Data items

>>>

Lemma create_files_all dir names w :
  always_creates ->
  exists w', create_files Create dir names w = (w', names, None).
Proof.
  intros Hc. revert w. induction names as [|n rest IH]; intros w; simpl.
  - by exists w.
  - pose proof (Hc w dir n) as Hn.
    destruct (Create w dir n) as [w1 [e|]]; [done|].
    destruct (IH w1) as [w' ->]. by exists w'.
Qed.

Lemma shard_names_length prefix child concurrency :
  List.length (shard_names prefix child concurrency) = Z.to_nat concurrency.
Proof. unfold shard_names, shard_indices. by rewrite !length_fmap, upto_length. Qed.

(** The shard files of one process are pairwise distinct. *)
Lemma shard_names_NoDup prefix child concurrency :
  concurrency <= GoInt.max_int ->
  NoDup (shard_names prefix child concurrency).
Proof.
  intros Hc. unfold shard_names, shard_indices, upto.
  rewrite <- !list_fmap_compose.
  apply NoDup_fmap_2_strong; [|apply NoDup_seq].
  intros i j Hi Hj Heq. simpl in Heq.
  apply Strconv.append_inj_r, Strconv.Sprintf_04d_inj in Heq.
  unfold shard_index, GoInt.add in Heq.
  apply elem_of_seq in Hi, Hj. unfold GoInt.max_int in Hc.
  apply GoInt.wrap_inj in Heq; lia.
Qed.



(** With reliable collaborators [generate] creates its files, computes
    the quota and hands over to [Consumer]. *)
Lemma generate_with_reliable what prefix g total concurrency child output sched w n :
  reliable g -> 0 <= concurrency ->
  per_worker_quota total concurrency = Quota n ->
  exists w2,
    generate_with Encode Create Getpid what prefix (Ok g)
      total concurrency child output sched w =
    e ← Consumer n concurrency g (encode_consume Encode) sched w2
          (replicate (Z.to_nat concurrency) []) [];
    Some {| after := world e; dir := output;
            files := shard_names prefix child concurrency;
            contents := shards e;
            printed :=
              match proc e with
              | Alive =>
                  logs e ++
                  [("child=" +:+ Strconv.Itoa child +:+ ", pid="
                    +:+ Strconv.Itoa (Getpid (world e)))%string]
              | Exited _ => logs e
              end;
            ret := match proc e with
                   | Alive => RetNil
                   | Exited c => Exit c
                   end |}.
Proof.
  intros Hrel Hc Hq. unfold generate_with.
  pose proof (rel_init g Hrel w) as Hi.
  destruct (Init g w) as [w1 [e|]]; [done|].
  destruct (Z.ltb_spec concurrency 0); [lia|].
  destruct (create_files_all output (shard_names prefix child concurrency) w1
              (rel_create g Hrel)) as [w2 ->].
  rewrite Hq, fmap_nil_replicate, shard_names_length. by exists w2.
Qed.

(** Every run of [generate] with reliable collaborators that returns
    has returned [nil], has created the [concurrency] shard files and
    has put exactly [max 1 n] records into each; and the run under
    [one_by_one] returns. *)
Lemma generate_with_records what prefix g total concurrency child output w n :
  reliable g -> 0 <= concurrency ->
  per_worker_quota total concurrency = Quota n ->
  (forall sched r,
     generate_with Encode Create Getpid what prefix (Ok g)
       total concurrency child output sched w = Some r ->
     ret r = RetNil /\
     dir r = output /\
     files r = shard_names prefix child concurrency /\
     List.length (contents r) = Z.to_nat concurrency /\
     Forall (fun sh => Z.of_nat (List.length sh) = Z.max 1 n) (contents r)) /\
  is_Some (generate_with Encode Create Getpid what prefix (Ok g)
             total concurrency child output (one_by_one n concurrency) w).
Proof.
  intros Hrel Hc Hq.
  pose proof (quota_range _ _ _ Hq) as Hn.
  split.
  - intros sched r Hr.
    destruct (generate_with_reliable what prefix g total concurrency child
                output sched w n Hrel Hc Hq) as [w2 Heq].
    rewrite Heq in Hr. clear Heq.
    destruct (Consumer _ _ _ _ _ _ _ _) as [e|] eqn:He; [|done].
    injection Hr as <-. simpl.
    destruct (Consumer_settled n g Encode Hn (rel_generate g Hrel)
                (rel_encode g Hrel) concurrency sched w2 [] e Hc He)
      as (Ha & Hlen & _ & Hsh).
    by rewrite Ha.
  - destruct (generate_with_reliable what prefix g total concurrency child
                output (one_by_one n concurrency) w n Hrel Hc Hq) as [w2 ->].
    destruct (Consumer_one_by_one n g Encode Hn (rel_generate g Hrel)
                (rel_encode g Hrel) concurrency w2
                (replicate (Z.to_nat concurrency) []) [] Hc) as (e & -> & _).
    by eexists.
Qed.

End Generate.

<<<

== AIM OF THE EXERCISE ==
Taking the entries above, restate exactly those lines that fall between the line with "destruct (Create w" and the line with "destruct (create_files_all output", keeping both of those lines too.

== RESPONSE TO THIS TASK ==
    destruct (Create w dir n) as [w1 [e|]]; [done|].
    destruct (IH w1) as [w' ->]. by exists w'.
Qed.

Lemma shard_names_length prefix child concurrency :
  List.length (shard_names prefix child concurrency) = Z.to_nat concurrency.
Proof. unfold shard_names, shard_indices. by rewrite !length_fmap, upto_length. Qed.

(** The shard files of one process are pairwise distinct. *)
Lemma shard_names_NoDup prefix child concurrency :
  concurrency <= GoInt.max_int ->
  NoDup (shard_names prefix child concurrency).
Proof.
  intros Hc. unfold shard_names, shard_indices, upto.
  rewrite <- !list_fmap_compose.
  apply NoDup_fmap_2_strong; [|apply NoDup_seq].
  intros i j Hi Hj Heq. simpl in Heq.
  apply Strconv.append_inj_r, Strconv.Sprintf_04d_inj in Heq.
  unfold shard_index, GoInt.add in Heq.
  apply elem_of_seq in Hi, Hj. unfold GoInt.max_int in Hc.
  apply GoInt.wrap_inj in Heq; lia.
Qed.



(** With reliable collaborators [generate] creates its files, computes
    the quota and hands over to [Consumer]. *)
Lemma generate_with_reliable what prefix g total concurrency child output sched w n :
  reliable g -> 0 <= concurrency ->
  per_worker_quota total concurrency = Quota n ->
  exists w2,
    generate_with Encode Create Getpid what prefix (Ok g)
      total concurrency child output sched w =
    e ← Consumer n concurrency g (encode_consume Encode) sched w2
          (replicate (Z.to_nat concurrency) []) [];
    Some {| after := world e; dir := output;
            files := shard_names prefix child concurrency;
            contents := shards e;
            printed :=
              match proc e with
              | Alive =>
                  logs e ++
                  [("child=" +:+ Strconv.Itoa child +:+ ", pid="
                    +:+ Strconv.Itoa (Getpid (world e)))%string]
              | Exited _ => logs e
              end;
            ret := match proc e with
                   | Alive => RetNil
                   | Exited c => Exit c
                   end |}.
Proof.
  intros Hrel Hc Hq. unfold generate_with.
  pose proof (rel_init g Hrel w) as Hi.
  destruct (Init g w) as [w1 [e|]]; [done|].
  destruct (Z.ltb_spec concurrency 0); [lia|].
  destruct (create_files_all output (shard_names prefix child concurrency) w1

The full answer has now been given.